> _Source material_:
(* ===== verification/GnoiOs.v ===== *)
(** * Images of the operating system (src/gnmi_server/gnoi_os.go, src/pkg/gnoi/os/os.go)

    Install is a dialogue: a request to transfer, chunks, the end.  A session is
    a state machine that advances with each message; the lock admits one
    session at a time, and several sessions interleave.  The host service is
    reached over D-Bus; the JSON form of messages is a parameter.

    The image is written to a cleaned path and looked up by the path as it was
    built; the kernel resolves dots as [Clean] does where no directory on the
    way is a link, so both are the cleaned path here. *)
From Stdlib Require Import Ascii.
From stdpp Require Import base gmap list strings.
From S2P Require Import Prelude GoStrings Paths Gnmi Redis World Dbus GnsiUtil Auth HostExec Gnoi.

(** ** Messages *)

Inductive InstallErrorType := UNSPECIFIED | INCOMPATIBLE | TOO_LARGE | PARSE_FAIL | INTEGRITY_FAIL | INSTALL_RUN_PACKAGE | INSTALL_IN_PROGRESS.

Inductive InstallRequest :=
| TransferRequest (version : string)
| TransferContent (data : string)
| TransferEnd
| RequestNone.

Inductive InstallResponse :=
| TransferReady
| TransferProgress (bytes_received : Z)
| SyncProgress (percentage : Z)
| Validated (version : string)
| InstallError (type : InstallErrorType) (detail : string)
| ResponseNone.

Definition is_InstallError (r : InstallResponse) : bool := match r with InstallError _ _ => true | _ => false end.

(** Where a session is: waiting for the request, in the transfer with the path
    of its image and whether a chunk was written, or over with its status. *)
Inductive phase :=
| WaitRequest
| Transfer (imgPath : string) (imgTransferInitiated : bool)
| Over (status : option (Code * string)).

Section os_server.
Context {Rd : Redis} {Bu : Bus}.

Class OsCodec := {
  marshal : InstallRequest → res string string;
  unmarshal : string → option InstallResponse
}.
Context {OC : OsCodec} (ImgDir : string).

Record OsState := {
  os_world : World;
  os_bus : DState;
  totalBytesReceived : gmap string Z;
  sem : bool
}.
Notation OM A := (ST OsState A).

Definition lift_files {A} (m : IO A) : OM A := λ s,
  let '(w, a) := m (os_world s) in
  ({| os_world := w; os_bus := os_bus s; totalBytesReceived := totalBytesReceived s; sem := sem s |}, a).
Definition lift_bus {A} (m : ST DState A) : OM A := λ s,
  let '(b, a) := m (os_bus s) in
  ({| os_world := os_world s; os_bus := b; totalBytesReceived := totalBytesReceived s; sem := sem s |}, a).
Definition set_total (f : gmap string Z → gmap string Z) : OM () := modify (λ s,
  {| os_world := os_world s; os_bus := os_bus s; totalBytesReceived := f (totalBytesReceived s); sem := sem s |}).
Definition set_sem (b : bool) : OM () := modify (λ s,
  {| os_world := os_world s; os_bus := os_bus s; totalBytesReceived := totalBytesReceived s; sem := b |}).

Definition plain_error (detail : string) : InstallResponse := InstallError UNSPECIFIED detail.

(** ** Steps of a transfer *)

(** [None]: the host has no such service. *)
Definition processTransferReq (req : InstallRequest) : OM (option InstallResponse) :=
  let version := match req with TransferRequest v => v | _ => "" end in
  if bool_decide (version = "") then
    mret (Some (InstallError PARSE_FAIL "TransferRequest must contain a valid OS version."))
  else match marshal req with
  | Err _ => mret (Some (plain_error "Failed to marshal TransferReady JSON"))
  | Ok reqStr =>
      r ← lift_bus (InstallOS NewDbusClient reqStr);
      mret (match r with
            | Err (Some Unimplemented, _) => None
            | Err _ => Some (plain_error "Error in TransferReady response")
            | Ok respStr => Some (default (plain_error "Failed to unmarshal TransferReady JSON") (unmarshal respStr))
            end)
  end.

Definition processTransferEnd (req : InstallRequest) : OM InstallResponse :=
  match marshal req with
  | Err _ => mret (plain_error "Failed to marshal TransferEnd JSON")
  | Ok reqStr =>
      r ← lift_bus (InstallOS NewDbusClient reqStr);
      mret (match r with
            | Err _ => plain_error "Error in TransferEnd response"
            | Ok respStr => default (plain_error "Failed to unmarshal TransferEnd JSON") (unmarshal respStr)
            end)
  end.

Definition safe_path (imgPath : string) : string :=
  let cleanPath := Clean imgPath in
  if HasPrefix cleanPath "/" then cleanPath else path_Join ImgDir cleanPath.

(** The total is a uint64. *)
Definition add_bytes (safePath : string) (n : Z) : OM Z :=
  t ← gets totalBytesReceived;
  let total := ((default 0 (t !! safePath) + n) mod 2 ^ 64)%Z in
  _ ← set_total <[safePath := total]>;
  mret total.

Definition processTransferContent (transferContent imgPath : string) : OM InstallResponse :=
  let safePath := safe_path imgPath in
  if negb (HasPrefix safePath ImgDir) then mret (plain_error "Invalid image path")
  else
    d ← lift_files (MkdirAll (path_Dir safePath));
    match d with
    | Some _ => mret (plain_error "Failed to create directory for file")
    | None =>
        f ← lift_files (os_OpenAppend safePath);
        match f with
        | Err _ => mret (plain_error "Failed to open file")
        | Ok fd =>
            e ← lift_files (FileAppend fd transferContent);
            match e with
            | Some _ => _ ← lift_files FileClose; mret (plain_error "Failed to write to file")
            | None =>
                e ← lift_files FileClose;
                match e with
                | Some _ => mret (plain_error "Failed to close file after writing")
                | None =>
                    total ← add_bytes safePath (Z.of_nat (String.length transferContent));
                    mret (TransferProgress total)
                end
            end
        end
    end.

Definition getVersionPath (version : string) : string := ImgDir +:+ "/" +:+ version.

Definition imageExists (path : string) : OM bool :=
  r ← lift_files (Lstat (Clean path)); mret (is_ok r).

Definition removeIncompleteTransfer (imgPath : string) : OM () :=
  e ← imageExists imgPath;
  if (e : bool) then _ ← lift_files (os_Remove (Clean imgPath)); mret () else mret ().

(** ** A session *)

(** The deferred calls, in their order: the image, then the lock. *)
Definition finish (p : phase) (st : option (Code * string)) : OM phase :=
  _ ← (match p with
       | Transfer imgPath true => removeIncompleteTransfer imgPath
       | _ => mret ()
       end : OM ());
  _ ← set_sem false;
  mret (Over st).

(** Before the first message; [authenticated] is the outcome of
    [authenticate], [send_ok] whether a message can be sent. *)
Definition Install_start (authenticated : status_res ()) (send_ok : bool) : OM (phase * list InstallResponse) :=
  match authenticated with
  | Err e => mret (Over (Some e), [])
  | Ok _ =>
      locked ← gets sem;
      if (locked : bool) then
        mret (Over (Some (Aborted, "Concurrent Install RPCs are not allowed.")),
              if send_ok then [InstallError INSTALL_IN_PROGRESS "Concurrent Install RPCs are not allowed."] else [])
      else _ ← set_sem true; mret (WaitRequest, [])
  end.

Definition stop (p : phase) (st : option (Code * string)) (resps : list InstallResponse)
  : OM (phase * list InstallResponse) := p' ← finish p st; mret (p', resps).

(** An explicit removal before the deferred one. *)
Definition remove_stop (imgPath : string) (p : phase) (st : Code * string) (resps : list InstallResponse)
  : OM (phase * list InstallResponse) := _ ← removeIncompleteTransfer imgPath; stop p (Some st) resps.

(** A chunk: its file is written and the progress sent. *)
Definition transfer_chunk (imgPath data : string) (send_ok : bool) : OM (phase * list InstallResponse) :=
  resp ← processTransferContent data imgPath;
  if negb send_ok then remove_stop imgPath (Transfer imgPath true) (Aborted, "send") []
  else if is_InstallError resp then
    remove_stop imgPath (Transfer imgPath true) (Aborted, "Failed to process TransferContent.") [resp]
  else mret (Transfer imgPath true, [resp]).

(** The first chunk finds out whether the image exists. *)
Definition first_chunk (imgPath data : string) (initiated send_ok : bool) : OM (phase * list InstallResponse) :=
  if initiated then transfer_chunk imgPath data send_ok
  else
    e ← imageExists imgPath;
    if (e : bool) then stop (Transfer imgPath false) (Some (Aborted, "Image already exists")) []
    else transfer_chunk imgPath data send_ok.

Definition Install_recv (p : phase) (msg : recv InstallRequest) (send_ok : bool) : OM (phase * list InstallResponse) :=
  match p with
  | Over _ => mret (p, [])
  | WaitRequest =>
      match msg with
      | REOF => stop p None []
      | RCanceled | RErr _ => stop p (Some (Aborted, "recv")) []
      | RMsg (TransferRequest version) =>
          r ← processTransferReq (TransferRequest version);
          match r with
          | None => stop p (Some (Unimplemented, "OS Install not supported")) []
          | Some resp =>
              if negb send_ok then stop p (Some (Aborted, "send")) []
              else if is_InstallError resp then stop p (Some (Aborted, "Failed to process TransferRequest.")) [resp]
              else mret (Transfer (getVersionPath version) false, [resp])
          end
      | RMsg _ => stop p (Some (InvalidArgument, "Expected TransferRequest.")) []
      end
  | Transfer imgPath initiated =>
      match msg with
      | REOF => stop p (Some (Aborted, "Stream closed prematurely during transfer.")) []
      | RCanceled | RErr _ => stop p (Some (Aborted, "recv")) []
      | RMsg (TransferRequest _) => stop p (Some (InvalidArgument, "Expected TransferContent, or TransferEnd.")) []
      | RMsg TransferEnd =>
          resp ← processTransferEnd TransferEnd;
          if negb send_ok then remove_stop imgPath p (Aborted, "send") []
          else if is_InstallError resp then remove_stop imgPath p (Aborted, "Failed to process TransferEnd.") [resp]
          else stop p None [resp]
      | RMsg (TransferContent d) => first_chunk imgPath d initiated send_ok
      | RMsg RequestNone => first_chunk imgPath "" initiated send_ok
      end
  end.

* * *

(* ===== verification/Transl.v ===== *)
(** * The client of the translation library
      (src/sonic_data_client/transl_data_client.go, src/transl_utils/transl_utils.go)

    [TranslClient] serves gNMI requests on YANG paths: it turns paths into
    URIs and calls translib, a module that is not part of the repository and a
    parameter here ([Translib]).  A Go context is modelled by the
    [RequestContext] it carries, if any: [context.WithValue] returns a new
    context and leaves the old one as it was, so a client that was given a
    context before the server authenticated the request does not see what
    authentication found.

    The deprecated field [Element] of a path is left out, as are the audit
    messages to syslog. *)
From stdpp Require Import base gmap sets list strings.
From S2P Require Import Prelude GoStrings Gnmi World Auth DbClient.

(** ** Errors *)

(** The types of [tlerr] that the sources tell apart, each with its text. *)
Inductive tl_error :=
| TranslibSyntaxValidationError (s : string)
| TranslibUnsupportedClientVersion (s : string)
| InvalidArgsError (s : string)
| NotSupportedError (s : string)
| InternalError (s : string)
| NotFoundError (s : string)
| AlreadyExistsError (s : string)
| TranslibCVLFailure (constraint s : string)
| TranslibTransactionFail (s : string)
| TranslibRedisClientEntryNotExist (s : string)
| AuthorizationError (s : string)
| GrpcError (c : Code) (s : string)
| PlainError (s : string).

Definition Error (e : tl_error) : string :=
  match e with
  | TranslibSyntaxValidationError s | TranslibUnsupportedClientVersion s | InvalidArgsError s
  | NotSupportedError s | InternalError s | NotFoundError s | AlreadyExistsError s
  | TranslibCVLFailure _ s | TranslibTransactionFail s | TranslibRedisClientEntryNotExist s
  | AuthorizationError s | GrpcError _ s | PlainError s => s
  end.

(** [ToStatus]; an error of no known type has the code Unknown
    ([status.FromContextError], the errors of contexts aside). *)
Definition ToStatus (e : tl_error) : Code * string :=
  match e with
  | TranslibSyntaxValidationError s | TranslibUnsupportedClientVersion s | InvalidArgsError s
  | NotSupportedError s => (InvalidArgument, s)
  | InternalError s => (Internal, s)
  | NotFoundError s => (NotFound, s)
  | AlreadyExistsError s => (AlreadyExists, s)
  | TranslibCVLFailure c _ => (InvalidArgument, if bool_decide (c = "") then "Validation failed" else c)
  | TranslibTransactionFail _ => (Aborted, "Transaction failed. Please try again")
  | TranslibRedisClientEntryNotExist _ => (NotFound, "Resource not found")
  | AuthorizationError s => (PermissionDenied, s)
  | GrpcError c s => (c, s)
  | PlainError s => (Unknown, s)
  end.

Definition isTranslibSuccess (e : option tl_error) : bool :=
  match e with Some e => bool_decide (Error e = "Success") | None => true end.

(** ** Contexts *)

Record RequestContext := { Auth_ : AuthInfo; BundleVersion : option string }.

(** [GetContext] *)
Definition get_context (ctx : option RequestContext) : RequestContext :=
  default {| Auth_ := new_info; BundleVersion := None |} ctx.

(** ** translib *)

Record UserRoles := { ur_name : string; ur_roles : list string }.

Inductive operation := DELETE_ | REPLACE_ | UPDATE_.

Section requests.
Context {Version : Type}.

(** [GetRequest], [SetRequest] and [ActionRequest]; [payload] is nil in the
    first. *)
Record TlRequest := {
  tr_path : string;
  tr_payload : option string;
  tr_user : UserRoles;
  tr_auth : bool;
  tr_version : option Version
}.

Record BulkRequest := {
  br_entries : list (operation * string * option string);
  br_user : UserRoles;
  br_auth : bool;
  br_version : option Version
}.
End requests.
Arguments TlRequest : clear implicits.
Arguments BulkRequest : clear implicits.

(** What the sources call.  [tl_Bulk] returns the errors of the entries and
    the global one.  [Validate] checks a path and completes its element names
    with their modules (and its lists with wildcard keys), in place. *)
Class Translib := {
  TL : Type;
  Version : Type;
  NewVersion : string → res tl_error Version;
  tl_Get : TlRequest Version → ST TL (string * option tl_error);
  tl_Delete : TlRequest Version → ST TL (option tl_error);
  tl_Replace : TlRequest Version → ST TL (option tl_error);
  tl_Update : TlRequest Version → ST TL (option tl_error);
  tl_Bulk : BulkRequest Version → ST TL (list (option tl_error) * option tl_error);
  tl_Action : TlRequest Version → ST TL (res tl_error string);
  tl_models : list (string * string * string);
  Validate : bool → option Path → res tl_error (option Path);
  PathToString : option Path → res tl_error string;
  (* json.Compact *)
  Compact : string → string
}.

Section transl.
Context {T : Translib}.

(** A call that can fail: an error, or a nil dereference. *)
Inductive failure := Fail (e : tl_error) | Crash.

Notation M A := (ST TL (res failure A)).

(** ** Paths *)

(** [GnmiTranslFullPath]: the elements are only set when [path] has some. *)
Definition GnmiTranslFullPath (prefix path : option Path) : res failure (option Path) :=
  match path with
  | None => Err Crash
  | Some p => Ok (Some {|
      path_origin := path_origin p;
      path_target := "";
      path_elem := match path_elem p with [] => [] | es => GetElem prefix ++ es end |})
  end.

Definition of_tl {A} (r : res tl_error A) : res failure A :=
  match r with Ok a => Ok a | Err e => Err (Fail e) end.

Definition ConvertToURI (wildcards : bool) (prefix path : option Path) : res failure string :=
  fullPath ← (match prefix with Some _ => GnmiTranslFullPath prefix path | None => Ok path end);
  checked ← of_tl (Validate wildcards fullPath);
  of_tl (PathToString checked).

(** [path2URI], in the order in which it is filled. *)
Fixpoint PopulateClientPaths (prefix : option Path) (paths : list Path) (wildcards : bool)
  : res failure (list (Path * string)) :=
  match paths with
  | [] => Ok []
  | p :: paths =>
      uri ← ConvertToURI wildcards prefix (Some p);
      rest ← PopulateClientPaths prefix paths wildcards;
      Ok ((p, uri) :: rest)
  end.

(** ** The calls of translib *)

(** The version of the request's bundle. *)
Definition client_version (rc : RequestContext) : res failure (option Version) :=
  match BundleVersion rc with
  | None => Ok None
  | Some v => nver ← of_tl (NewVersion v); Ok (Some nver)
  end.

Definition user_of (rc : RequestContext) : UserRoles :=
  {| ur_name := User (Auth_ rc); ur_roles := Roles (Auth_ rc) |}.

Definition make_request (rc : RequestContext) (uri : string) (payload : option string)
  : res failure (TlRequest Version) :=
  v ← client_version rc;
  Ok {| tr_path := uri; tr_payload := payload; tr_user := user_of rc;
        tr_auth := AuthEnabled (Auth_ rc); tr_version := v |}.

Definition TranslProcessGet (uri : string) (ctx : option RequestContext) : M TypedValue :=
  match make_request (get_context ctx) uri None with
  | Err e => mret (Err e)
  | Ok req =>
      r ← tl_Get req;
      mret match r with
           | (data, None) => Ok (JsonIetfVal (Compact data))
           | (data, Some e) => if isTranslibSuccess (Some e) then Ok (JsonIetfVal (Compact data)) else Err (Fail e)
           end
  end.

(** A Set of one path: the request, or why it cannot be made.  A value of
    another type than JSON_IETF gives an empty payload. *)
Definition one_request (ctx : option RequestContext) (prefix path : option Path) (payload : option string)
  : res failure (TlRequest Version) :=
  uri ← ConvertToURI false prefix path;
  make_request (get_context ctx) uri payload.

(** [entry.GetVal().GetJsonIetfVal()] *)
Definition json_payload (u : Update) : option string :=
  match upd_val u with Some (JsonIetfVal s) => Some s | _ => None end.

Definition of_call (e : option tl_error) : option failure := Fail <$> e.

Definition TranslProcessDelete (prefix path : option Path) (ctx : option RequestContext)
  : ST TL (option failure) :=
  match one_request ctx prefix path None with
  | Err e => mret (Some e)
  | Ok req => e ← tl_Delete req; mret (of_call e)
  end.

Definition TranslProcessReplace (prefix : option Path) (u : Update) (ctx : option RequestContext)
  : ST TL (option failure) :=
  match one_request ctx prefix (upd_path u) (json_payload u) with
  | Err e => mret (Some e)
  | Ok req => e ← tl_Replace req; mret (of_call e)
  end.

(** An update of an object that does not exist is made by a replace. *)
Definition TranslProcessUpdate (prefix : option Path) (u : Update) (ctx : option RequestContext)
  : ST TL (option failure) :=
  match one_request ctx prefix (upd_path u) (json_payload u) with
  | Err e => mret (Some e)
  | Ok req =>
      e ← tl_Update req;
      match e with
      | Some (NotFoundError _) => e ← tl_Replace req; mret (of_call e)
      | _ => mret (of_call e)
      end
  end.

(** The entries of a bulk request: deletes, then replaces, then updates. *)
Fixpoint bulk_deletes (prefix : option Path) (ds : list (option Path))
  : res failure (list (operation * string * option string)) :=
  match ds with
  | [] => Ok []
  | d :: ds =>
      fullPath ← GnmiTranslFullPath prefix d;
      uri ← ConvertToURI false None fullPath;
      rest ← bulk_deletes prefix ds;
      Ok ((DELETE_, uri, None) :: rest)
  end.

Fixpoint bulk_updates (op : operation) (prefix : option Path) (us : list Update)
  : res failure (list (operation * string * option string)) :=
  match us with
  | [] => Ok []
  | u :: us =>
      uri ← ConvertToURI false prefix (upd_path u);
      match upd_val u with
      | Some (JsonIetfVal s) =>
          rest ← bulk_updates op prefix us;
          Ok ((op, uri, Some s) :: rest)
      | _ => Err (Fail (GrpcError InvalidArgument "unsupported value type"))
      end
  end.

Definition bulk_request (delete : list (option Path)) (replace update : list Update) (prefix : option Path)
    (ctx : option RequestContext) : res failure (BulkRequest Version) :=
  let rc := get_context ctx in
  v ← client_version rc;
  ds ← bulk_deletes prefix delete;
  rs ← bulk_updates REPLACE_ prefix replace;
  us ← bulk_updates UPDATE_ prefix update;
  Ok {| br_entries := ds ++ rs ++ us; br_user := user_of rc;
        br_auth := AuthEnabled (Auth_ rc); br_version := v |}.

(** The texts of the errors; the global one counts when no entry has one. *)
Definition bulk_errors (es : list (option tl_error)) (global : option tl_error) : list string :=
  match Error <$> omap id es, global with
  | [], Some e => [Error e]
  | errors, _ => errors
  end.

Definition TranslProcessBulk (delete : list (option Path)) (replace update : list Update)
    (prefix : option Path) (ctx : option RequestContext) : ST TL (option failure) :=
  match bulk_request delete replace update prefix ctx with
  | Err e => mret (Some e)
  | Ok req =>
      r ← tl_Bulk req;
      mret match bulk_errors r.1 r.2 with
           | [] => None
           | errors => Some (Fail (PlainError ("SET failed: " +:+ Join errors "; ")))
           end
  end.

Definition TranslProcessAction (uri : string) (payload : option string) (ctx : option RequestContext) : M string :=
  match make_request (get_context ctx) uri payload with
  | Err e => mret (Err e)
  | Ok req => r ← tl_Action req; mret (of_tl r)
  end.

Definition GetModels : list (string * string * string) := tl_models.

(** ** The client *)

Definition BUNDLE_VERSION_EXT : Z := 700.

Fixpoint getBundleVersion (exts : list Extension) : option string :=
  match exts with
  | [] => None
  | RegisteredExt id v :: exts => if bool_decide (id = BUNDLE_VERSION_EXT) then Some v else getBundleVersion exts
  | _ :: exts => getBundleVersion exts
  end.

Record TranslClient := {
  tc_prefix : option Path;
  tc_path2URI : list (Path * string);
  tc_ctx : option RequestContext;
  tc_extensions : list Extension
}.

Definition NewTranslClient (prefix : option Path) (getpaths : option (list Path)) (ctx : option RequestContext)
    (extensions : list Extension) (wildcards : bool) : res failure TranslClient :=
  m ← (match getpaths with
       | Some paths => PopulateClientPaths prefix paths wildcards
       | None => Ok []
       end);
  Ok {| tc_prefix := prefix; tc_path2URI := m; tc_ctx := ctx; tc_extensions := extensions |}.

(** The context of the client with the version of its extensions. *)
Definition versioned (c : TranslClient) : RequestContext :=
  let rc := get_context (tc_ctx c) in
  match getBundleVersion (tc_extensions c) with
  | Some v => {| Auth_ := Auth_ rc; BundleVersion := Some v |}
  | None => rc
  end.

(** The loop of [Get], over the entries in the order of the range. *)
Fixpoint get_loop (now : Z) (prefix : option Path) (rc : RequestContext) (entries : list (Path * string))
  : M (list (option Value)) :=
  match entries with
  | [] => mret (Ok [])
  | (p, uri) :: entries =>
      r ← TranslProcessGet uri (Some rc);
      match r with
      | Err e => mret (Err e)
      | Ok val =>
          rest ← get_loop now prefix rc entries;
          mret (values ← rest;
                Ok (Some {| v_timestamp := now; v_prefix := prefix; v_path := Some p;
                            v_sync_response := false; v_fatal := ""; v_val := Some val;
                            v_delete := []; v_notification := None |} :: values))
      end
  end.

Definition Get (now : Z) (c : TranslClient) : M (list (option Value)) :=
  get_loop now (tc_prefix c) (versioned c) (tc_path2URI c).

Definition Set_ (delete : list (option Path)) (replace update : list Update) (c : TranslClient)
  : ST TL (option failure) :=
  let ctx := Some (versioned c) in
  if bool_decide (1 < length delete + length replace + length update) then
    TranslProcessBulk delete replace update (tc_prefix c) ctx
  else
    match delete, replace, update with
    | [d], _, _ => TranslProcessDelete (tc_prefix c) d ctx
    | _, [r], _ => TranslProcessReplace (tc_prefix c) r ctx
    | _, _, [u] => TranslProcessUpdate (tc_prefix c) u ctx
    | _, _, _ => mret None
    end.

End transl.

> _Exercise brief_:
Repeat, character for character, the lines of the material above from the line with "os_bus : DState;" through the line with "else match marshal req with".

> _Exercise answer_:
  os_bus : DState;
  totalBytesReceived : gmap string Z;
  sem : bool
}.
Notation OM A := (ST OsState A).

Definition lift_files {A} (m : IO A) : OM A := λ s,
  let '(w, a) := m (os_world s) in
  ({| os_world := w; os_bus := os_bus s; totalBytesReceived := totalBytesReceived s; sem := sem s |}, a).
Definition lift_bus {A} (m : ST DState A) : OM A := λ s,
  let '(b, a) := m (os_bus s) in
  ({| os_world := os_world s; os_bus := b; totalBytesReceived := totalBytesReceived s; sem := sem s |}, a).
Definition set_total (f : gmap string Z → gmap string Z) : OM () := modify (λ s,
  {| os_world := os_world s; os_bus := os_bus s; totalBytesReceived := f (totalBytesReceived s); sem := sem s |}).
Definition set_sem (b : bool) : OM () := modify (λ s,
  {| os_world := os_world s; os_bus := os_bus s; totalBytesReceived := totalBytesReceived s; sem := b |}).

Definition plain_error (detail : string) : InstallResponse := InstallError UNSPECIFIED detail.

(** ** Steps of a transfer *)

(** [None]: the host has no such service. *)
Definition processTransferReq (req : InstallRequest) : OM (option InstallResponse) :=
  let version := match req with TransferRequest v => v | _ => "" end in
  if bool_decide (version = "") then
    mret (Some (InstallError PARSE_FAIL "TransferRequest must contain a valid OS version."))
  else match marshal req with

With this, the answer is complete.